Instructions for the task:
A single number is the whole answer: the count of lines in the records where "LevelOrg" occurs.

[Saved data entries]
(* ===== verification/OperationTable.v ===== *)
(** * The shipped operation table: [operationTable] of [internal/authz/registry.go]

    A transcription of the policy table, row by row and in source order. Each
    chunk is one contiguous range of rows; [operationTable] is their map and
    [registry] what package initialisation makes of it. Strings are the values
    of the Go constants. *)

From stdpp Require Import prelude gmap strings list.
From S2P Require Import Prelude Domain Tables Registry.

(** A Go [map[StoreOp]bool] literal whose entries are all [true]. *)
Definition sops (ops : list StoreOp) : gmap StoreOp bool :=
  list_to_map ((λ so, (so, true)) <$> ops).

Definition pkiOperatorFormula : Formula := [mkAtom CapInstanceConfig LevelNone].

Definition pkiIssueFormula : Formula := [mkAtom CapIssueCertificate LevelEnv].

Definition scimAdminFormula : Formula := [mkAtom CapManageMembers LevelOrg].

Definition scimWireFormula : Formula := [mkAtom CapSCIMProvision LevelOrg].

Definition grantCureEvents : list EventType :=
  ["scim.lockout_retention_released"; "scim.attention_cleared"; "grant.revoked"].

Definition scimUserMutationEvents : list EventType :=
  [
   "scim.user_updated"; "scim.user_deprovisioned"; "grant.created"; "grant.modified";
   "grant.revoked"; "scim.lockout_retention"; "scim.attention_entered";
   "scim.attention_cleared"].

Definition scimGroupMutationEvents : list EventType :=
  [
   "scim.group_updated"; "scim.group_membership_changed"; "grant.created"; "grant.modified";
   "grant.revoked"; "scim.lockout_retention"; "scim.lockout_retention_released";
   "scim.attention_entered"; "scim.attention_cleared"].

Definition grantCureStoreOps : gmap StoreOp bool := sops
  ["scim.Attention"; "scim.ClearAttention"].

Definition scimCredentialOps : gmap StoreOp bool := sops
  [
   "scim.CreateCredential"; "scim.Credential"; "scim.Credentials"; "scim.RevokeCredential";
   "scim.RevokeCredentialsForBinding"; "scim.DeleteCredentialsForBinding"].

Definition scimBase : gmap StoreOp bool := sops
  [
   "scim.LockBinding"; "scim.Binding"; "scim.Attention"; "scim.EnterAttention";
   "scim.ClearAttention"].

Definition scimAttentionReadOps : gmap StoreOp bool := sops
  ["scim.Credentials"].

Definition scimWireBase : gmap StoreOp bool := sops
  ["scim.TouchBinding"].

Definition scimDirectoryOps : gmap StoreOp bool := sops
  [
   "projects.List"; "scim.User"; "scim.Users"; "scim.UserByUserName"; "scim.PageUsers";
   "scim.UserBySubject"; "scim.UserByAccount"; "scim.Group"; "scim.Groups"; "scim.PageGroups";
   "scim.GroupMembers"; "scim.MembershipsForUser"; "scim.Mappings"; "scim.MappingsForGroup";
   "scim.Mapping"].

Definition scimUserWriteOps : gmap StoreOp bool := sops
  ["scim.CreateUser"; "scim.UpdateUser"; "scim.DeleteUser"; "scim.RemoveMembershipsForUser"].

Definition scimGroupWriteOps : gmap StoreOp bool := sops
  [
   "scim.CreateGroup"; "scim.UpdateGroup"; "scim.DeleteGroup"; "scim.AddGroupMember";
   "scim.RemoveGroupMember"; "scim.ClearGroupMembers"].

Definition scimMappingWriteOps : gmap StoreOp bool := sops
  [
   "scim.CreateMapping"; "scim.UpdateMappingTemplate"; "scim.DeleteMapping";
   "scim.SetMappingInert"].

Definition scimTeardownOps : gmap StoreOp bool := sops
  [
   "scim.DeleteGroupMembersForBinding"; "scim.DeleteGroupsForBinding";
   "scim.DeleteUsersForBinding"; "scim.DeleteMappingsForBinding";
   "scim.DeleteAttentionForBinding"; "scim.DeleteBinding"; "scim.RetireConnectionPrincipal"].

Definition scimDiscoveryOps : gmap StoreOp bool :=
  sops ["scim.Binding"; "scim.TouchBinding"].

(** Every key of the base and of the cure set, licensed. *)
Definition withCure (base : gmap StoreOp bool) : gmap StoreOp bool :=
  (λ _, true) <$> (base ∪ grantCureStoreOps).

Definition scimOps (groups : list (gmap StoreOp bool)) : gmap StoreOp bool :=
  foldl (λ out g, ((λ _, true) <$> g) ∪ out) (sops ["audit.InsertTenant"]) groups.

Response to this task:
2